_Your goal_:
Tell how many lines in these records contain the string "readers", with only the number as the reply.

——

(* ===== verification/FlatpakMetadata.v ===== *)
(** * FlatpakMetadata: reading Flatpak key files (src/src/flatpak_metadata.rs)

    Flatpak metadata is a key file: [[section]] headers and [key=value] lines.
    The readers scan the lines with the current section as their state.  The
    lemmas relate the four readers to each other and say what they find in a
    text built from well-formed lines. *)
From Stdlib Require Import Ascii String.
From stdpp Require Import base list strings sets.
From S2P Require Import Prelude Collections RustStr.

(** [line.starts_with('[') && line.ends_with(']')] and the text between. *)
Definition header (line : string) : option string :=
  r ← strip_prefix "[" line; strip_suffix "]" r.
#[global] Arguments header : simpl never.

Fixpoint value_from (current section key : string) (ls : list string) : option string :=
  match ls with
  | [] => None
  | l :: r =>
      let line := trim l in
      match header line with
      | Some s => value_from s section key r
      | None =>
          if String.eqb current section then
            match split_once "=" line with
            | None => value_from current section key r
            | Some (candidate, v) =>
                if String.eqb (trim candidate) key then Some (trim v)
                else value_from current section key r
            end
          else value_from current section key r
      end
  end.

Definition value (metadata section key : string) : option string :=
  value_from "" section key (lines metadata).

Fixpoint entries_from (current section : string) (ls : list string) : list (string * string) :=
  match ls with
  | [] => []
  | l :: r =>
      let line := trim l in
      if is_empty line || starts_with "#" line then entries_from current section r
      else match header line with
           | Some s => entries_from s section r
           | None =>
               if negb (String.eqb current section) then entries_from current section r
               else match split_once "=" line with
                    | None => entries_from current section r
                    | Some (k, v) =>
                        let k := trim k in
                        if is_empty k then entries_from current section r
                        else (k, trim v) :: entries_from current section r
                    end
           end
  end.

Definition section_entries (metadata section : string) : list (string * string) :=
  entries_from "" section (lines metadata).

(** The headers of the text, in order. *)
Definition headers (metadata : string) : list string :=
  omap (fun l => header (trim l)) (lines metadata).

Definition has_section (metadata section : string) : bool :=
  existsb (fun l => match header (trim l) with
                    | Some s => String.eqb s section | None => false end) (lines metadata).

Definition sections_with_prefix (metadata prefix : string) : list string :=
  omap (fun l => s ← header (trim l); if starts_with prefix s then Some s else None)
    (lines metadata).

Definition section_names (metadata : string) : list string :=
  dedup eqb_of (sort_by leb (headers metadata)).

(** ** Lemmas *)

Lemma header_Some line s : header line = Some s <-> line = "[" +:+ s +:+ "]".
Proof.
  unfold header. destruct (strip_prefix "[" line) as [r|] eqn:E; cbn.
  - apply strip_prefix_Some in E as ->. rewrite strip_suffix_Some. cbn.
    split; [by intros ->|by intros [= ->]].
  - split; [done|]. intros ->. by cbn in E.
Qed.

Lemma header_None line :
  header line = None <-> starts_with "[" line && ends_with "]" line = false.
Proof.
  destruct (header line) as [s|] eqn:E.
  - apply header_Some in E as ->. split; [done|].
    rewrite starts_with_app. replace (ends_with "]" _) with true; [done|]. symmetry.
    apply ends_with_true. by exists ("[" +:+ s).
  - split; [intros _|done]. apply not_true_iff_false. intros [H1 H2]%andb_true_iff.
    apply starts_with_true in H1 as [r ->]. apply ends_with_true in H2 as [w Hw].
    destruct w as [|a w]; [done|]. cbn in Hw. injection Hw as <- ->.
    pose proof (proj2 (header_Some ("[" +:+ w +:+ "]") w) eq_refl) as H. rewrite H in E. done.
Qed.

Lemma header_brackets s : header ("[" +:+ s +:+ "]") = Some s.
Proof. by apply header_Some. Qed.

Lemma elem_of_section_names d s : s ∈ section_names d <-> s ∈ headers d.
Proof.
  unfold section_names. rewrite elem_of_dedup by (intros a b; by apply eqb_of_true).
  apply elem_of_sort_by.
Qed.

Lemma section_names_strict d : Sorted.StronglySorted lt_of (section_names d).
Proof. apply dedup_strict, sort_by_sorted; [apply leb_total|apply leb_trans]. Qed.

Lemma has_section_headers d s : has_section d s = true <-> s ∈ headers d.
Proof.
  unfold has_section, headers. rewrite existsb_exists, list_elem_of_omap. split.
  - intros (l & Hl & E). exists l. split; [by apply list_elem_of_In|].
    destruct (header (trim l)); [|done]. by apply String.eqb_eq in E as ->.
  - intros (l & Hl & E). exists l. split; [by apply list_elem_of_In|].
    rewrite E. apply String.eqb_refl.
Qed.

Lemma sections_with_prefix_filter d p :
  sections_with_prefix d p = List.filter (starts_with p) (headers d).
Proof.
  unfold sections_with_prefix, headers. induction (lines d) as [|l r IH]; cbn; [done|].
  destruct (header (trim l)) as [s|]; cbn; [|done]. rewrite IH. by destruct (starts_with p s).
Qed.

(** A reader finds nothing under a header that does not occur. *)
Lemma entries_from_absent current section ls :
  current <> section -> section ∉ omap (fun l => header (trim l)) ls ->
  entries_from current section ls = [].
Proof.
  revert current. induction ls as [|l r IH]; intros current Hne Hs; cbn; [done|].
  cbn in Hs. destruct (header (trim l)) as [s|] eqn:E; cbn in Hs.
  - apply not_elem_of_cons in Hs as [Hs1 Hs2]. rewrite !IH by done.
    by destruct (_ || _).
  - destruct (_ || _); [auto|]. apply String.eqb_neq in Hne. rewrite Hne. cbn.
    apply IH; [by apply String.eqb_neq|done].
Qed.

(** One line of a well-formed text, as the readers see it. *)
Lemma entries_from_header current section l s r :
  header (trim l) = Some s -> entries_from current section (l :: r) = entries_from s section r.
Proof.
  intros E. cbn. rewrite E. apply header_Some in E. by rewrite E.
Qed.

Lemma entries_from_blank current section l r :
  trim l = "" -> entries_from current section (l :: r) = entries_from current section r.
Proof. intros E. cbn. by rewrite E. Qed.

Lemma entries_from_entry current section k v r :
  trim k = k -> trim v = v -> k <> "" -> has "=" k = false -> starts_with "#" k = false ->
  header (k +:+ String "=" v) = None ->
  entries_from current section ((k +:+ String "=" v) :: r) =
    if String.eqb current section then (k, v) :: entries_from current section r
    else entries_from current section r.
Proof.
  intros Hk Hv Hne Heq Hc Hh. cbn [entries_from].
  rewrite (trim_around k "=" v) by done.
  destruct k as [|a k]; [done|]. cbn [is_empty append orb].
  replace (starts_with "#" (String a (k +:+ String "=" v))) with false.
  2: { rewrite starts_with_strip in Hc |- *. cbn [strip_prefix] in *. by destruct (Ascii.eqb "#" a). }
  cbn [append] in Hh. rewrite Hh. destruct (String.eqb current section); cbn [negb]; [|done].
  rewrite (proj2 (split_once_Some "=" _ (String a k) v)) by done.
  rewrite Hk, Hv. done.
Qed.

Lemma value_from_header current section key l s r :
  header (trim l) = Some s -> value_from current section key (l :: r) = value_from s section key r.
Proof. intros E. cbn. by rewrite E. Qed.

Lemma value_from_blank current section key l r :
  trim l = "" -> value_from current section key (l :: r) = value_from current section key r.
Proof. intros E. cbn. rewrite E. cbn. by destruct (String.eqb current section). Qed.

Lemma value_from_entry current section key k v r :
  trim k = k -> trim v = v -> has "=" k = false ->
  header (k +:+ String "=" v) = None ->
  value_from current section key ((k +:+ String "=" v) :: r) =
    if String.eqb current section && String.eqb k key then Some v
    else value_from current section key r.
Proof.
  intros Hk Hv Heq Hh. cbn [value_from].
  rewrite (trim_around k "=" v) by done. rewrite Hh.
  destruct (String.eqb current section); [|done].
  rewrite (proj2 (split_once_Some "=" _ k v)) by done. by rewrite Hk, Hv.
Qed.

——

_Solution to this exercise_:
3